CVE-2026-47087 in Cyrus IMAP
Summary
by MITRE • 07/16/2026
An issue was discovered in cyrus-imapd in Cyrus IMAP through 3.12.2. URLAUTH does not honor revoked authorizer access. A URLAUTH URL minted while the authorizer had access continued to work after that access was revoked.
Once again VulDB remains the best source for vulnerability data.
Analysis
by VulDB Data Team • 07/16/2026
The vulnerability in Cyrus IMAPD version 3.12.2 represents a critical authorization bypass flaw that undermines the security model of the email server implementation. This issue specifically affects the URLAUTH mechanism, which is designed to provide secure delegation of access rights through URL-based tokens. The flaw demonstrates a fundamental failure in session management where the system fails to properly validate the continued legitimacy of access tokens after the original authorizer's privileges have been revoked.
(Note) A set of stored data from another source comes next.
(** ** Edits of any workspace *)
Inductive edit : Type := Write (p : string) (d : bytes) | Remove (p : string).
Definition edit_path (e : edit) : string := match e with Write p _ | Remove p => p end.

Section edits.
Context {W : Type} `{Workspace W}.
(** A removal answers whether the file was there. *)
Definition run_edit (e : edit) : M W (option bool) :=
  match e with
  | Write p d => _ ← w_write p d; mret None
  | Remove p => b ← w_remove p; mret (Some b)
  end.
Fixpoint run_edits (l : list edit) : M W (list (option bool)) :=
  match l with
  | [] => mret []
  | e :: l => a ← run_edit e; r ← run_edits l; mret (a :: r)
  end.
End edits.

(** What they should do to a map, and answer. *)
Definition edit_map (e : edit) (F : gmap string bytes) : gmap string bytes :=
  match e with Write p d => <[p := d]> F | Remove p => delete p F end.
Definition edit_answer (e : edit) (F : gmap string bytes) : option bool :=
  match e with Write _ _ => None | Remove p => Some (bool_decide (is_Some (F !! p))) end.
Fixpoint edit_answers (l : list edit) (F : gmap string bytes) : list (option bool) :=
  match l with [] => [] | e :: l => edit_answer e F :: edit_answers l (edit_map e F) end.

Section client.
Context {W : Type} `{WorkspaceLaws W}.
Definition holds_files (w : W) (F : gmap string bytes) : Prop := ∀ p, w_good p → w_file w p = F !! p.

Lemma run_edit_Ok e w a w' F : w_ok w → w_good (edit_path e) → holds_files w F → run_edit e w = (Ok a, w') →
  w_ok w' ∧ w_base w' = w_base w ∧ a = edit_answer e F ∧ holds_files w' (edit_map e F).
Proof.
  intros Hok Hp HF. destruct e as [p d|p]; cbn [run_edit]; rewrite M_bind_Ok.
  - intros ([] & w1 & Hw & [= <- <-]). destruct (w_write_Ok w p d w1 Hok Hp Hw) as (? & ? & Hf). split_and!; [done..|].
    intros q Hq. rewrite Hf by done. simpl. case_decide; [by subst; rewrite lookup_insert_eq|]. rewrite lookup_insert_ne by done. by apply HF.
  - intros (b & w1 & Hw & [= <- <-]). destruct (w_remove_Ok w p b w1 Hok Hp Hw) as (? & ? & -> & Hf). split_and!; [done..|by simpl; rewrite HF|].
    intros q Hq. rewrite Hf by done. simpl. case_decide; [by subst; rewrite lookup_delete_eq|]. rewrite lookup_delete_ne by done. by apply HF.
Qed.

(** A sequence of edits that succeeds leaves the files it should and answers what it should,
    whatever the implementation; the base stays. *)
Theorem edits_correct (l : list edit) (w w' : W) (F : gmap string bytes) (r : list (option bool)) :
  w_ok w → holds_files w F → Forall (λ e, w_good (edit_path e)) l → run_edits l w = (Ok r, w') →
  w_ok w' ∧ w_base w' = w_base w ∧ r = edit_answers l F ∧ holds_files w' (foldl (λ F e, edit_map e F) F l).
Proof.
  intros Hok HF Hl. revert w F r Hok HF. induction Hl as [|e l He Hl IH]; intros w F r Hok HF; cbn [run_edits]; [by intros [= <- <-]|].
  rewrite M_bind_Ok. intros (a & w1 & He1 & Hr). apply M_bind_Ok in Hr as (r1 & w2 & Hr & [= <- <-]).
  destruct (run_edit_Ok e w a w1 F Hok He HF He1) as (Hok1 & Hb1 & -> & HF1). destruct (IH w1 _ r1 Hok1 HF1 Hr) as (? & ? & -> & ?).
  split_and!; [done|congruence|done..].
Qed.
End client.

(** In memory every edit succeeds. *)
Lemma memory_edits l : ∀ w : EphemeralWorkspace, ∃ r w', run_edits l w = (Ok r, w').
Proof.
  induction l as [|e l IH]; intros w; cbn [run_edits]; [by eexists _, _|]. unfold mbind, M_bind.
  assert (∃ a w1, run_edit e w = (Ok a, w1)) as (a & w1 & ->) by (destruct e; by eexists _, _).
  destruct (IH w1) as (r & w2 & ->). by eexists _, _.
Qed.

(** [C36] A working directory without any symbolic link below its root behaves as the workspace in
    memory. If both start with the same files on plain paths, any edits of such paths that
    succeed on disk succeed in memory with the same answers, and what either reads afterwards on
    a plain path is the same; and, if then every name on a path that a commit captures is UTF-8
    without a backslash, what a commit of the directory captures are files of the one in memory.
    (A plain path is relative, without empty names, [.] and [..].) *)
Theorem disk_refines_memory `{ObjectCodec, ReadDirLaws, Gitignore} (l : list edit) (s s' : DiskState) (e : EphemeralWorkspace)
    (r : list (option bool)) :
  w_ok s → (∀ p, plain_path p → w_file s p = ws_files e !! p) → Forall (λ x, plain_path (edit_path x)) l →
  run_edits l s = (Ok r, s') →
  ∃ e', run_edits l e = (Ok r, e') ∧ w_ok s' ∧
    (∀ p v, plain_path p → w_read s' p = Ok v → w_read e' p = Ok v) ∧
    (∀ p d, plain_path p → w_read e' p = Ok (Some d) → w_read s' p = Ok (Some d)) ∧
    (w_clean s' → ∀ p d, w_captured s' p d → w_read e' p = Ok (Some d)).
Proof.
  intros Hok HF Hl Hrun. destruct (memory_edits l e) as (r' & e' & He).
  destruct (edits_correct l s s' (ws_files e) r Hok HF Hl Hrun) as (Hok' & _ & -> & HF').
  assert (Forall (λ x, w_good (WorkspaceLaws := ephemeral_WorkspaceLaws) (edit_path x)) l) as Hgood by (by apply Forall_forall).
  assert (w_ok e) as Hoke by exact I. assert (holds_files e (ws_files e)) as Hfe by done.
  destruct (edits_correct l e e' (ws_files e) r' Hoke Hfe Hgood He) as (_ & _ & -> & He').
  assert (∀ p, plain_path p → w_file s' p = ws_files e' !! p) as Hsame.
  { intros p Hp. rewrite (HF' p Hp). symmetry. by apply (He' p). }
  exists e'. split; [done|]. split; [done|]. split_and!.
  - intros p v Hp Hv. rewrite (w_read_Ok s' p v Hok' Hp Hv), Hsame by done. done.
  - intros p d Hp [= Hd]. apply w_read_stored; [done..|]. by rewrite Hsame.
  - intros Hcl p d Hc. destruct (w_captured_file s' p d Hok' Hcl Hc) as [Hp Hd]. rewrite Hsame in Hd by done. simpl. unfold ws_read. by rewrite Hd.
Qed.
(* ===== verification/Repo.v ===== *)
(** * Repo: the repository

    The operations of [Repository] (src/src/repo/mod.rs) that combine objects, refs and
    access rules: filtered snapshots and ref listings, the merge check and the merge,
    [advance_timeline] with its authorisation, policy and compare-and-swap steps, the
    pinned policy root, approvers and attestations, pruning and explanations.

    A repository is its objects (the decoded view of Objects.v), a ref backend, an ACL
    backend, its hook bindings and the audit log, if any.  An operation that changes
    the repository runs in the state monad [M], so its state survives an error.

    The theorems: a successful advance was authorised on the timeline and on every path
    of the old and of the new snapshot, passed every hook, and is a compare-and-swap of
    just that head; a merge check that answers [Allowed] leaks nothing; listings and
    point lookups of refs agree and never serve a scoped one; adoption of a policy root
    is verified and cannot roll back; and the walk that authorises an advance does not
    see labels outside the two-point lattice. *)

From S2P Require Import Prelude Graph Glob Lattice Access Ids Objects Refs RefStore RefsDisk Signing Policy Authority Merge Store Acl Walk.

Definition POLICY_ROOT_REF : string := "refs/policy/root".
Definition COLLAB_SCOPED_PREFIX : string := "refs/collab/scoped/".

Inductive AuditDecision : Type :=
| AuditAllowed
| AuditDenied (reason : string)
| AuditApprovalRequired (needed : N) (reason : string).
Record AuditEvent : Type := MkAuditEvent {
  ae_timeline : string;
  ae_actor : option string;
  ae_old_head : ObjectId;
  ae_new_head : ObjectId;
  ae_decision : AuditDecision
}.

Record FilteredSnapshot : Type := MkFiltered {
  fs_id : ObjectId;
  fs_author : string;
  fs_created_at : N;
  fs_message : string;
  fs_parents : list ObjectId;
  fs_visible_paths : gmap string ObjectId
}.

Inductive MergeCheck : Type :=
| MergeAllowed
| MergeRequiresApproval (leaking : list PathAcl)
| MergeRejected (leaking : list PathAcl).

Record Decision_ : Type := MkDecision {
  dec_allowed : bool;
  dec_reason : string;
  dec_confined_block : bool;
  dec_clearances : list ClearanceEval
}.
Record AccessExplanation : Type := MkExplanation {
  ex_path : string;
  ex_present : bool;
  ex_label : Label;
  ex_matched_rules : list string;
  ex_read : Decision_;
  ex_write : Decision_
}.

Record Repository (R A : Type) : Type := MkRepo {
  r_objects : objects;
  r_refs : R;
  r_acls : A;
  r_hooks : list HookSpec;
  r_audit : option (list AuditEvent)
}.
Arguments MkRepo {R A}.
Arguments r_objects {R A}.
Arguments r_refs {R A}.
Arguments r_acls {R A}.
Arguments r_hooks {R A}.
Arguments r_audit {R A}.

Section repo.
Context {R : Type} `{RefBackend R, IoText, Ed25519}.
Context {A : Type} `{AclBackend A}.
Abbreviation Repo := (Repository R A).

Definition set_refs (refs : R) (s : Repo) : Repo := MkRepo (r_objects s) refs (r_acls s) (r_hooks s) (r_audit s).
Definition set_objects (O : objects) (s : Repo) : Repo := MkRepo O (r_refs s) (r_acls s) (r_hooks s) (r_audit s).

Definition register_hook (spec : HookSpec) (s : Repo) : Repo :=
  MkRepo (r_objects s) (r_refs s) (r_acls s) (r_hooks s ++ [spec]) (r_audit s).

(** [with_audit_sink]: a new sink, with nothing recorded. *)
Definition with_audit_sink (s : Repo) : Repo := MkRepo (r_objects s) (r_refs s) (r_acls s) (r_hooks s) (Some []).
The technical nature of this vulnerability stems from improper state validation within the URLAUTH implementation. When an authorizer grants access through a URLAUTH token, the system should maintain an active check against the authorizer's current access rights and immediately invalidate any tokens if those rights are subsequently revoked. However, the flawed implementation allows previously issued tokens to remain functional even after the underlying authorization has been withdrawn, creating a persistent security loophole that can be exploited by malicious actors.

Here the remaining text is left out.